> _What the task asks_
A verbatim reproduction of the lines below, from the line containing "argument must be" through the line containing "Definition is_coercible_to_sli_array (seq", both ends included, is the whole required output.

> _Exercise material_
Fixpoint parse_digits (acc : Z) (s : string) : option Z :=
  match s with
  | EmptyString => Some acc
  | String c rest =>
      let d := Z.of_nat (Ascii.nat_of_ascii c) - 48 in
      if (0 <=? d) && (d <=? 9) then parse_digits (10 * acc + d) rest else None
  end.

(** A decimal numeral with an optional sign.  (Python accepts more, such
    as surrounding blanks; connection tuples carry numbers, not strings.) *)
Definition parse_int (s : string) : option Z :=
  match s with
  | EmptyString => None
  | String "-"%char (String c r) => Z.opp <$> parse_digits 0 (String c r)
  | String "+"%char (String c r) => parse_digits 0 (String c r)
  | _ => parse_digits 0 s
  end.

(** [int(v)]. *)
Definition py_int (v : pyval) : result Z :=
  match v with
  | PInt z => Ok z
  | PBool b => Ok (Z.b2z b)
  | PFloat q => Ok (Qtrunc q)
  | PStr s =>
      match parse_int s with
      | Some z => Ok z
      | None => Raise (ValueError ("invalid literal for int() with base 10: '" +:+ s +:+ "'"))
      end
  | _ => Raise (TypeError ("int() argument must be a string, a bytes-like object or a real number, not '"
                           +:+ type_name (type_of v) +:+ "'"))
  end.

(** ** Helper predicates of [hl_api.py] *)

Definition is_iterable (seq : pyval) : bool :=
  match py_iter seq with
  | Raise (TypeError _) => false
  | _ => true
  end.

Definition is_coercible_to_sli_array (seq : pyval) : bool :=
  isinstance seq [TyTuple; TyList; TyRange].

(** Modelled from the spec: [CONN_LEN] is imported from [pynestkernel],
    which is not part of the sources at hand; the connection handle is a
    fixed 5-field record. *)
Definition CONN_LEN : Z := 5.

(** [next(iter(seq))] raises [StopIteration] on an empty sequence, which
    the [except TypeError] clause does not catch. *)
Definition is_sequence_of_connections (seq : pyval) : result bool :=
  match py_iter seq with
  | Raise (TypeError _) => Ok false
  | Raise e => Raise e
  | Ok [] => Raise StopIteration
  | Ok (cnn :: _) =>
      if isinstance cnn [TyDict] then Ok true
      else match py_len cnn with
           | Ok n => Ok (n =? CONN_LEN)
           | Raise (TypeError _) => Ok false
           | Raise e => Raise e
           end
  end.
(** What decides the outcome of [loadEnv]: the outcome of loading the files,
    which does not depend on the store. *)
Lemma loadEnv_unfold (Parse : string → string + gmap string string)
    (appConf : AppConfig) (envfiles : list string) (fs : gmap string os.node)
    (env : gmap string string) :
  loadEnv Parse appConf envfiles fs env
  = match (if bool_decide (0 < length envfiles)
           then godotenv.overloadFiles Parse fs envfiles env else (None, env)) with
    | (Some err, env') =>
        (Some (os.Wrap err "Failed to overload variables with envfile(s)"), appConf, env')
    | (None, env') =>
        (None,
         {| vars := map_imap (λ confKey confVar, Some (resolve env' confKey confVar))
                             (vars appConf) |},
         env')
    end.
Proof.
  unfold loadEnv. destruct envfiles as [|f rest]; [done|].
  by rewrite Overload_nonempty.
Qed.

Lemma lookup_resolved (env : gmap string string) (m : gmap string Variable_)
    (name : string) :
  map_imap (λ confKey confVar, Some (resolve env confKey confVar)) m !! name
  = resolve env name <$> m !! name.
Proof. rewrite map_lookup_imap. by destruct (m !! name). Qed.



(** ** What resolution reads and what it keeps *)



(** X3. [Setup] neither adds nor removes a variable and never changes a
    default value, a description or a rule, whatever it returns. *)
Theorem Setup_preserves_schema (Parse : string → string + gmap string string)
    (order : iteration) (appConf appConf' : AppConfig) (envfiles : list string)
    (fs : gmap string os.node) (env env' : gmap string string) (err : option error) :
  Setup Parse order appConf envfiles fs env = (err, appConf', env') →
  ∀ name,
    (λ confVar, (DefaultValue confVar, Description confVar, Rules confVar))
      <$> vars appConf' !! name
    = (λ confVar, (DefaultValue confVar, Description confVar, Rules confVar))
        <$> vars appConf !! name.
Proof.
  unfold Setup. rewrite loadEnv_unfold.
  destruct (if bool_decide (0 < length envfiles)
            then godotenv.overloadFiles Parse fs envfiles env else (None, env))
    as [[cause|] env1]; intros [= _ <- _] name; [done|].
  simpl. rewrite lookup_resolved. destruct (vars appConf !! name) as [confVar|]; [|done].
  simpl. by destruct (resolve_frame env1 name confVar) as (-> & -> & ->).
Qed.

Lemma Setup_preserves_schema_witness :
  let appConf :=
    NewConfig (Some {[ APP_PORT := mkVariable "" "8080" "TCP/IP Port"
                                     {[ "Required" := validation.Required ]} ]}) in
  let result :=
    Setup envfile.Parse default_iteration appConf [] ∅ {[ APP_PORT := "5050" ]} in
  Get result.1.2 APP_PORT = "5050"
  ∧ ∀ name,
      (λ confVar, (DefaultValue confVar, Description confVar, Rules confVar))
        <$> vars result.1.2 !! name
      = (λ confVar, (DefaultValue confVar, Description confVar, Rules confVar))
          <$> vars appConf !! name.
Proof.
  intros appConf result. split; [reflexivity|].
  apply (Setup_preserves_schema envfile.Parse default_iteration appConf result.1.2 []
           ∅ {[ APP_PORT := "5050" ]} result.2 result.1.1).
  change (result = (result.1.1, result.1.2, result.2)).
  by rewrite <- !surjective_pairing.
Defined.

==

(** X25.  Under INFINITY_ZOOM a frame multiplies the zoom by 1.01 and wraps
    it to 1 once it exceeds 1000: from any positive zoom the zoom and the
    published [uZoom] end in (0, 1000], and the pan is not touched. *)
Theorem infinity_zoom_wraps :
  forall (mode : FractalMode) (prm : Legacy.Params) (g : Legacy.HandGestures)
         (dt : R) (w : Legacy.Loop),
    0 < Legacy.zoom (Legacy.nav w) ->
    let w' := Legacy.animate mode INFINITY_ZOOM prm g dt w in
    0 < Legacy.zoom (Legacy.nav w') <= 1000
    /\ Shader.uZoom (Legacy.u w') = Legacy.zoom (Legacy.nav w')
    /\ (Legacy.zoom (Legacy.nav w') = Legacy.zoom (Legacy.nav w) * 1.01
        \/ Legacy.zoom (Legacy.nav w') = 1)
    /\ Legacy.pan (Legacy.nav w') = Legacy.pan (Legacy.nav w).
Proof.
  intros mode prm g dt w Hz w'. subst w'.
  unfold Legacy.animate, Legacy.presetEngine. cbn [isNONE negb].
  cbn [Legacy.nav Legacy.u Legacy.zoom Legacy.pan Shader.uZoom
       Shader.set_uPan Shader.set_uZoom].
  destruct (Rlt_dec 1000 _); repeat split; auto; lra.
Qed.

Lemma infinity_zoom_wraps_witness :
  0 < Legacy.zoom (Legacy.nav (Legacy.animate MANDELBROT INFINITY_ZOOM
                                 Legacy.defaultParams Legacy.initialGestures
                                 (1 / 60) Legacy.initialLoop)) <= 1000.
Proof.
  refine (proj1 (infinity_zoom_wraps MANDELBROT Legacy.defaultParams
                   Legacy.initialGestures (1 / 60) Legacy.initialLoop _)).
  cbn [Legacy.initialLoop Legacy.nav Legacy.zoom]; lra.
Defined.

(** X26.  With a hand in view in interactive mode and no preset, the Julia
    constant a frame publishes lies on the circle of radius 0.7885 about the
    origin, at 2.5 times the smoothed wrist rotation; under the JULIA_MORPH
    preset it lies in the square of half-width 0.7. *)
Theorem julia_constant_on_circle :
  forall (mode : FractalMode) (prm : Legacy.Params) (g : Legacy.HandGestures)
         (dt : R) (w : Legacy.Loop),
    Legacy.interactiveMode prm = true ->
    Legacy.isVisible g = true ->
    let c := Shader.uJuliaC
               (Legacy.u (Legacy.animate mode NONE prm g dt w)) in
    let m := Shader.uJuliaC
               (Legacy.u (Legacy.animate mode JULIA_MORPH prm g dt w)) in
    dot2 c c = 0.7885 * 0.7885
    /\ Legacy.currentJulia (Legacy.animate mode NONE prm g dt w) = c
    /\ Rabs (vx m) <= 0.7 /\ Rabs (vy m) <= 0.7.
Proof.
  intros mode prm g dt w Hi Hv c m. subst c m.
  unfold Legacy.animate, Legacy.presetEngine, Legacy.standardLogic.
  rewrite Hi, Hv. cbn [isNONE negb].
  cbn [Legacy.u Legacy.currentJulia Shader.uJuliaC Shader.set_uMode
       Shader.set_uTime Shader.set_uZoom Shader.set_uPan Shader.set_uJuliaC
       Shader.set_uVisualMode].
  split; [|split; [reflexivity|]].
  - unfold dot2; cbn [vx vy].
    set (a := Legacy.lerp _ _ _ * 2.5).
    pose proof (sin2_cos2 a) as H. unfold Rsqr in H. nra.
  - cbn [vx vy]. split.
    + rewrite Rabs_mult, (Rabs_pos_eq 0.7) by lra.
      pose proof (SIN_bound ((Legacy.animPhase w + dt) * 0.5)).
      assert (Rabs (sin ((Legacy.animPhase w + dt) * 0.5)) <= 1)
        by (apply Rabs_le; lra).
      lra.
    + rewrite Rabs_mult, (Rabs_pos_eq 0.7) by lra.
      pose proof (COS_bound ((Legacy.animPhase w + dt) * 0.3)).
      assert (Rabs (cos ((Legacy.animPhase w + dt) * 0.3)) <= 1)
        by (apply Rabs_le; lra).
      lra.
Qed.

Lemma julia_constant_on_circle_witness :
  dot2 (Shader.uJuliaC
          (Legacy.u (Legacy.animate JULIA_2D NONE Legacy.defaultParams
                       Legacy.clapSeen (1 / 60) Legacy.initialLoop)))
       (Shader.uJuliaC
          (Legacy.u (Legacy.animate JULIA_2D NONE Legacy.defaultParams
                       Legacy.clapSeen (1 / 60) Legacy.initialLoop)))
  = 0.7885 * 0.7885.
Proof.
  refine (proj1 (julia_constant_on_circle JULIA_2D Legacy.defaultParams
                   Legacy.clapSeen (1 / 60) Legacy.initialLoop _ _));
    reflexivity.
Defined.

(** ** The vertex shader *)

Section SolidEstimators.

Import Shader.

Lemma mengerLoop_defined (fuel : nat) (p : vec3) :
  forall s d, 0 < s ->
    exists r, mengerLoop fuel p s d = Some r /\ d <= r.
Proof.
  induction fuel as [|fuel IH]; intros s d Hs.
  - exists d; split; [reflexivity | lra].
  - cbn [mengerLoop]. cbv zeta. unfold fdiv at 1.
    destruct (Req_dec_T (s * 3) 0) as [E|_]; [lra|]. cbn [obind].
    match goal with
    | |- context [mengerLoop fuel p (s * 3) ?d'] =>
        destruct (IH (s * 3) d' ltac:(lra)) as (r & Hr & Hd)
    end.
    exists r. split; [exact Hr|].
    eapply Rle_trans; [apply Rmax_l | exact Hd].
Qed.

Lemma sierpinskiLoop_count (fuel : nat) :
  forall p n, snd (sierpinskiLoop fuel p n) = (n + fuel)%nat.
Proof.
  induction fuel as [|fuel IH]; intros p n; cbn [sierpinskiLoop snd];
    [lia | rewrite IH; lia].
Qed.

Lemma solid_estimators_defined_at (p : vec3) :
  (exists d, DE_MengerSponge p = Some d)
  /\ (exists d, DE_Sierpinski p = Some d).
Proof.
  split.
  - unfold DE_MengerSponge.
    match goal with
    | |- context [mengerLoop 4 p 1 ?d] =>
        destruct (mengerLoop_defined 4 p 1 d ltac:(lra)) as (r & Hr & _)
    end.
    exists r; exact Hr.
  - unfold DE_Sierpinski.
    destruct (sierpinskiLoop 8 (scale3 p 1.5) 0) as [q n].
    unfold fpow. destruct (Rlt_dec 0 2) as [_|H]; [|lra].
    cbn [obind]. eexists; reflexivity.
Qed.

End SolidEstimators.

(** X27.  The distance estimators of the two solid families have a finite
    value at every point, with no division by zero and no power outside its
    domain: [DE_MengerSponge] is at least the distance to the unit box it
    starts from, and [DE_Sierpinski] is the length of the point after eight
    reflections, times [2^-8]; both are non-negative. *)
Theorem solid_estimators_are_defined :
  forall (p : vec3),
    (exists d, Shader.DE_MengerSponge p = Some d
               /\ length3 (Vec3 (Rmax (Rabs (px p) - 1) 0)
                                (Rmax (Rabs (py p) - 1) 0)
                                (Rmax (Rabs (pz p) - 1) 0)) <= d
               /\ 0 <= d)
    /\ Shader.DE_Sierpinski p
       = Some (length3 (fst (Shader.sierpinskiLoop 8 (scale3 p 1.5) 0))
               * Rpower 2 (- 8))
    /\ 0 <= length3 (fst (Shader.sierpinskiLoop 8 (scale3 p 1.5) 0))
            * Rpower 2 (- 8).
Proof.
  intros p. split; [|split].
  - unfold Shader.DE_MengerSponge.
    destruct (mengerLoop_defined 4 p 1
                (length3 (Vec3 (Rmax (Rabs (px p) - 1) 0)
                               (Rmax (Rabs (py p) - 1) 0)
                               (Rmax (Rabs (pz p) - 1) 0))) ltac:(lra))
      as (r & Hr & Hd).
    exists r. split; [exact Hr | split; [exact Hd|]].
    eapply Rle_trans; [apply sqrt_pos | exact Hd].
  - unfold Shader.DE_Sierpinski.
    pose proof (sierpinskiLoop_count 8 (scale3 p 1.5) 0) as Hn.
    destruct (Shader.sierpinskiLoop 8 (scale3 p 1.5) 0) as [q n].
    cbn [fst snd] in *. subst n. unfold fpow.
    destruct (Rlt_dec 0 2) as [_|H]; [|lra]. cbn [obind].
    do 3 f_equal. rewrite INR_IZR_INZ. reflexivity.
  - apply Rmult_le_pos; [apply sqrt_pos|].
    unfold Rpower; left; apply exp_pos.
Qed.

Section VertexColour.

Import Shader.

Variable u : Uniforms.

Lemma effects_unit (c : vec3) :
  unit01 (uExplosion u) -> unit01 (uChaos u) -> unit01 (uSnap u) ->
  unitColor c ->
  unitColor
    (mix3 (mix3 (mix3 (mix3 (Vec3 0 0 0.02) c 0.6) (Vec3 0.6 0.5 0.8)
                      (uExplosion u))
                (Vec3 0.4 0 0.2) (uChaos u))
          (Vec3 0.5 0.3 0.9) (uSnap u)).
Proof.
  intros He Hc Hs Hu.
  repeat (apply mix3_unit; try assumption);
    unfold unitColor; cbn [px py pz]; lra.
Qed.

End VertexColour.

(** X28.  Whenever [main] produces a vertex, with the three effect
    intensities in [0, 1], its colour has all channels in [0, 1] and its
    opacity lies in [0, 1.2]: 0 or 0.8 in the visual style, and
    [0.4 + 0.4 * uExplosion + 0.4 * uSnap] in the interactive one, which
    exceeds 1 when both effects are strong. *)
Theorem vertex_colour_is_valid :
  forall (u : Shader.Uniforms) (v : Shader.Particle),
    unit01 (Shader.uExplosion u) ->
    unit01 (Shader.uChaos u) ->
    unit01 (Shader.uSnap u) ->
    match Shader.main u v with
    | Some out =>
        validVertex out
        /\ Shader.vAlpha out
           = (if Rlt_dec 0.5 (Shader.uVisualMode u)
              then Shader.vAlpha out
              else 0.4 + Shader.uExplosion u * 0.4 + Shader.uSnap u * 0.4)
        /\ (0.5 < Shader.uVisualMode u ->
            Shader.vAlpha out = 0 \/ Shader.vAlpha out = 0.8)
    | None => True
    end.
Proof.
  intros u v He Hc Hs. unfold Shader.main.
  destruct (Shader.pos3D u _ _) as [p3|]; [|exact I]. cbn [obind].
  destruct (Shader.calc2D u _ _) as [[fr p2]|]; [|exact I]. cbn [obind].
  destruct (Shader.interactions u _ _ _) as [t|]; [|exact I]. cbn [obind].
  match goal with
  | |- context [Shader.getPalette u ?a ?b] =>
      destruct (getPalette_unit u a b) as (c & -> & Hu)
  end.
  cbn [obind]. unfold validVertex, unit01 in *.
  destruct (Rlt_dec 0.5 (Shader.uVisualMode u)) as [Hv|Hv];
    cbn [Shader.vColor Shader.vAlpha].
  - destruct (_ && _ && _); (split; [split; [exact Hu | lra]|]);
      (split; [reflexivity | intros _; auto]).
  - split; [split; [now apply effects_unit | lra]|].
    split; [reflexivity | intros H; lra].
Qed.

---

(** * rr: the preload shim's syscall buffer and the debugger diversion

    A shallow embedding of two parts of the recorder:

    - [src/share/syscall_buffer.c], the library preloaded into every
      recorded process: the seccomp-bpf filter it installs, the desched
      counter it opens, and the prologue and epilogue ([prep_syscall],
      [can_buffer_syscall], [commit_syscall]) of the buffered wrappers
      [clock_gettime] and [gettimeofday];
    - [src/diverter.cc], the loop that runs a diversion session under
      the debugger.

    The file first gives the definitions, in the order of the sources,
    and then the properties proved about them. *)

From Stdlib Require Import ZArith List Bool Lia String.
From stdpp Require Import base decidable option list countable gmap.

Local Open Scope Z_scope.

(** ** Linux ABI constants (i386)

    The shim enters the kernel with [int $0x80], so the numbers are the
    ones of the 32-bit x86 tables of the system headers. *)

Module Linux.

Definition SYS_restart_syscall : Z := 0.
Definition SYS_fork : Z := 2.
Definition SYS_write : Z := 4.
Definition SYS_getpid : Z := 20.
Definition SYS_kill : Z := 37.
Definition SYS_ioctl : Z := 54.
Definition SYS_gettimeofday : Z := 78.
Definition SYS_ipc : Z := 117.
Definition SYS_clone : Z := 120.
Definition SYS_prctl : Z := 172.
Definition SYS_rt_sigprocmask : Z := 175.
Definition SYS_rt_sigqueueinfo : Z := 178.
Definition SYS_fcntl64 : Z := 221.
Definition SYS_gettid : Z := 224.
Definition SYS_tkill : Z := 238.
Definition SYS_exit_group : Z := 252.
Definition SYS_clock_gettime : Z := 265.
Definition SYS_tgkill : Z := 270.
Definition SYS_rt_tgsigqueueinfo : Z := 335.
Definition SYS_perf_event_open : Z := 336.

> _Task output_
  | _ => Raise (TypeError ("int() argument must be a string, a bytes-like object or a real number, not '"
                           +:+ type_name (type_of v) +:+ "'"))
  end.

(** ** Helper predicates of [hl_api.py] *)

Definition is_iterable (seq : pyval) : bool :=
  match py_iter seq with
  | Raise (TypeError _) => false
  | _ => true
  end.

Definition is_coercible_to_sli_array (seq : pyval) : bool :=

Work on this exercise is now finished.